_Your task:_ Report each line of the listing that carries the word "Lemma".

_Records shown:_
★ ★ ★ ★ ★ ★ ★

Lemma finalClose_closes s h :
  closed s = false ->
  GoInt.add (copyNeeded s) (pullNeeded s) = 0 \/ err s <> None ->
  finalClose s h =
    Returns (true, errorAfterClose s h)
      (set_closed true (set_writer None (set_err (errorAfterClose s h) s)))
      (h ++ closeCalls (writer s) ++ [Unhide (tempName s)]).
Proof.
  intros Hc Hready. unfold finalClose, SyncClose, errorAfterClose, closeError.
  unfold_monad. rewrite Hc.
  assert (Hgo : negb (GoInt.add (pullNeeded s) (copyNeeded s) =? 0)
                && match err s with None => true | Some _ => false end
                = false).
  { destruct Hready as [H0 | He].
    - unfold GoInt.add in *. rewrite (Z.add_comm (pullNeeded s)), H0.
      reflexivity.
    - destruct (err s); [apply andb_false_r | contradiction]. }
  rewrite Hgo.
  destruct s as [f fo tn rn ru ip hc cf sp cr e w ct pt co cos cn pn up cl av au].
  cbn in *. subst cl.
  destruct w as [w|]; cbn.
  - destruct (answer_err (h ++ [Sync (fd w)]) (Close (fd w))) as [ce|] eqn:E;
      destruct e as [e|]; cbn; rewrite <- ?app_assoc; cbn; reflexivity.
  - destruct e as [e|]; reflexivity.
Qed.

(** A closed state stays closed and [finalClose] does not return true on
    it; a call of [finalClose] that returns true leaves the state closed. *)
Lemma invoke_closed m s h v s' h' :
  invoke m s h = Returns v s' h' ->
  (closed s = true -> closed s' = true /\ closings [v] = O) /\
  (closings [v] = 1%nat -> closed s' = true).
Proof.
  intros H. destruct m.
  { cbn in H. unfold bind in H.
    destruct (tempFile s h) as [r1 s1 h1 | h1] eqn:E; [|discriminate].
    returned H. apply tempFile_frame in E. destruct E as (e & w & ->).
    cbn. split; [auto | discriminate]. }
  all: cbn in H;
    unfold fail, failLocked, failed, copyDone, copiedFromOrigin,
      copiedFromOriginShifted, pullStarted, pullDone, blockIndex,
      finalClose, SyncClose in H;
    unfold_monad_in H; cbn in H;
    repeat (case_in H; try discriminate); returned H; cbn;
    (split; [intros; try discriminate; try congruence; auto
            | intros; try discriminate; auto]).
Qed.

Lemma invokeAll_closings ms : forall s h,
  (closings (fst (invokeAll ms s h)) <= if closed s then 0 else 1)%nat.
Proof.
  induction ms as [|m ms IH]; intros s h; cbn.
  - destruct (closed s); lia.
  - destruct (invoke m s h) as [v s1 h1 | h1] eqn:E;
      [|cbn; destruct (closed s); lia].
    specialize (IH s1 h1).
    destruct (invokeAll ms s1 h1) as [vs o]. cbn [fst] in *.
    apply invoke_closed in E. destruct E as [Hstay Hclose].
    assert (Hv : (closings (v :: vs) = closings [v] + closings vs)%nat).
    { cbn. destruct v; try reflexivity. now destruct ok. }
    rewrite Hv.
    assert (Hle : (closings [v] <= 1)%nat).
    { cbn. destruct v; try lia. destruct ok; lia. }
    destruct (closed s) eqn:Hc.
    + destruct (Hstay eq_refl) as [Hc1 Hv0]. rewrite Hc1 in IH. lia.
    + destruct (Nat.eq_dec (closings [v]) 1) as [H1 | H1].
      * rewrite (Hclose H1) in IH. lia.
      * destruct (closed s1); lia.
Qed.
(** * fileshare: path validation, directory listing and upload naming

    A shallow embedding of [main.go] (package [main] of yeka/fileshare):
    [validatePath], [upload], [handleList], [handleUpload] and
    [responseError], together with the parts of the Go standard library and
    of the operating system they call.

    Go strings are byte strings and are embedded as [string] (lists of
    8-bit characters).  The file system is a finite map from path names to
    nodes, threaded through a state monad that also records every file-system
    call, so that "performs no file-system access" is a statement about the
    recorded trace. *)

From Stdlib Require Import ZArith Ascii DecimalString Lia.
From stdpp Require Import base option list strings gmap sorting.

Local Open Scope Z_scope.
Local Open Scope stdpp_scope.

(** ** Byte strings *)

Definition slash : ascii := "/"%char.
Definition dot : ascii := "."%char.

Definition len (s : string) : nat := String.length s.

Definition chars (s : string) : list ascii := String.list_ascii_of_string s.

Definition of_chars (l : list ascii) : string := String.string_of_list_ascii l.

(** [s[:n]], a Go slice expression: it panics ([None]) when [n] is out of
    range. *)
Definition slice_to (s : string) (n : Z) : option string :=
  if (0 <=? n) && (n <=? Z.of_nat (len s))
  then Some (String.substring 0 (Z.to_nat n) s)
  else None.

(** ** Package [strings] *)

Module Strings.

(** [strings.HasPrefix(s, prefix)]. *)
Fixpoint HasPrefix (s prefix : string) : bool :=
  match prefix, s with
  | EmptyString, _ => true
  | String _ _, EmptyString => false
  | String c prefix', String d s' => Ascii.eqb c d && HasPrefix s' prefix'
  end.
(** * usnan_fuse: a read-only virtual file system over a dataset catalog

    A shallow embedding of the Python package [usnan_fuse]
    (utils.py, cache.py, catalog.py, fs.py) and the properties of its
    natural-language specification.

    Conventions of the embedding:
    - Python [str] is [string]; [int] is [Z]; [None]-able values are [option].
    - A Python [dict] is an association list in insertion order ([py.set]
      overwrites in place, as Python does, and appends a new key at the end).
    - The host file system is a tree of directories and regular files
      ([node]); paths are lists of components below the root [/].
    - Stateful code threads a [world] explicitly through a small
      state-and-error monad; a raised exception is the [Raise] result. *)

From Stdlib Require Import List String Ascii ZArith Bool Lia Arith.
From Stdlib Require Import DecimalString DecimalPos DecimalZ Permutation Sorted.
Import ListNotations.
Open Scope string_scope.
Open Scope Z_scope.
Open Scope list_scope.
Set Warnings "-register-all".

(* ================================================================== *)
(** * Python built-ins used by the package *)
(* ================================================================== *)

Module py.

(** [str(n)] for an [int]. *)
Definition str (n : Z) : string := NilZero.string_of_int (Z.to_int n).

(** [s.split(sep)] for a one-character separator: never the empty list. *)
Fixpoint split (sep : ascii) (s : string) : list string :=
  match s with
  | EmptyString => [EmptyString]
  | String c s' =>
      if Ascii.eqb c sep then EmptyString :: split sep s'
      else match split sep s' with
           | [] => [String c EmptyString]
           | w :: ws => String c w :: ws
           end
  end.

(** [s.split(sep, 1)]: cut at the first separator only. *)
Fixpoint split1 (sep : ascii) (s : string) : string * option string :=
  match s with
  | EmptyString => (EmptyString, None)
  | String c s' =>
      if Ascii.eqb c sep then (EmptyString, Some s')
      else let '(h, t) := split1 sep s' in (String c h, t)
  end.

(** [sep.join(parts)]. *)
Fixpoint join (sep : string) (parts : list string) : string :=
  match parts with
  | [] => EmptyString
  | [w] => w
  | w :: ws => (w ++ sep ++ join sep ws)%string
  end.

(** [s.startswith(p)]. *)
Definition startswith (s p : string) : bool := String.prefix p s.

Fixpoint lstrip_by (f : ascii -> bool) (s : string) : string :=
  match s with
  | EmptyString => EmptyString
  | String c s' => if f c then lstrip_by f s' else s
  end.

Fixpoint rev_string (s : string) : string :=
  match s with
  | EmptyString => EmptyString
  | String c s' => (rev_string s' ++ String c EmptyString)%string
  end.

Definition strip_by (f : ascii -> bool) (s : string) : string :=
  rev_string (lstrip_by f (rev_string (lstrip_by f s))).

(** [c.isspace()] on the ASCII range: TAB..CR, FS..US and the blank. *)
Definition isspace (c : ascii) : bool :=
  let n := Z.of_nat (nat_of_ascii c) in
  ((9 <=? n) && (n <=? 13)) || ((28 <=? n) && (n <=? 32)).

★ ★ ★ ★ ★ ★ ★

_Response to this task:_
Lemma finalClose_closes s h :
Lemma invoke_closed m s h v s' h' :
Lemma invokeAll_closings ms : forall s h,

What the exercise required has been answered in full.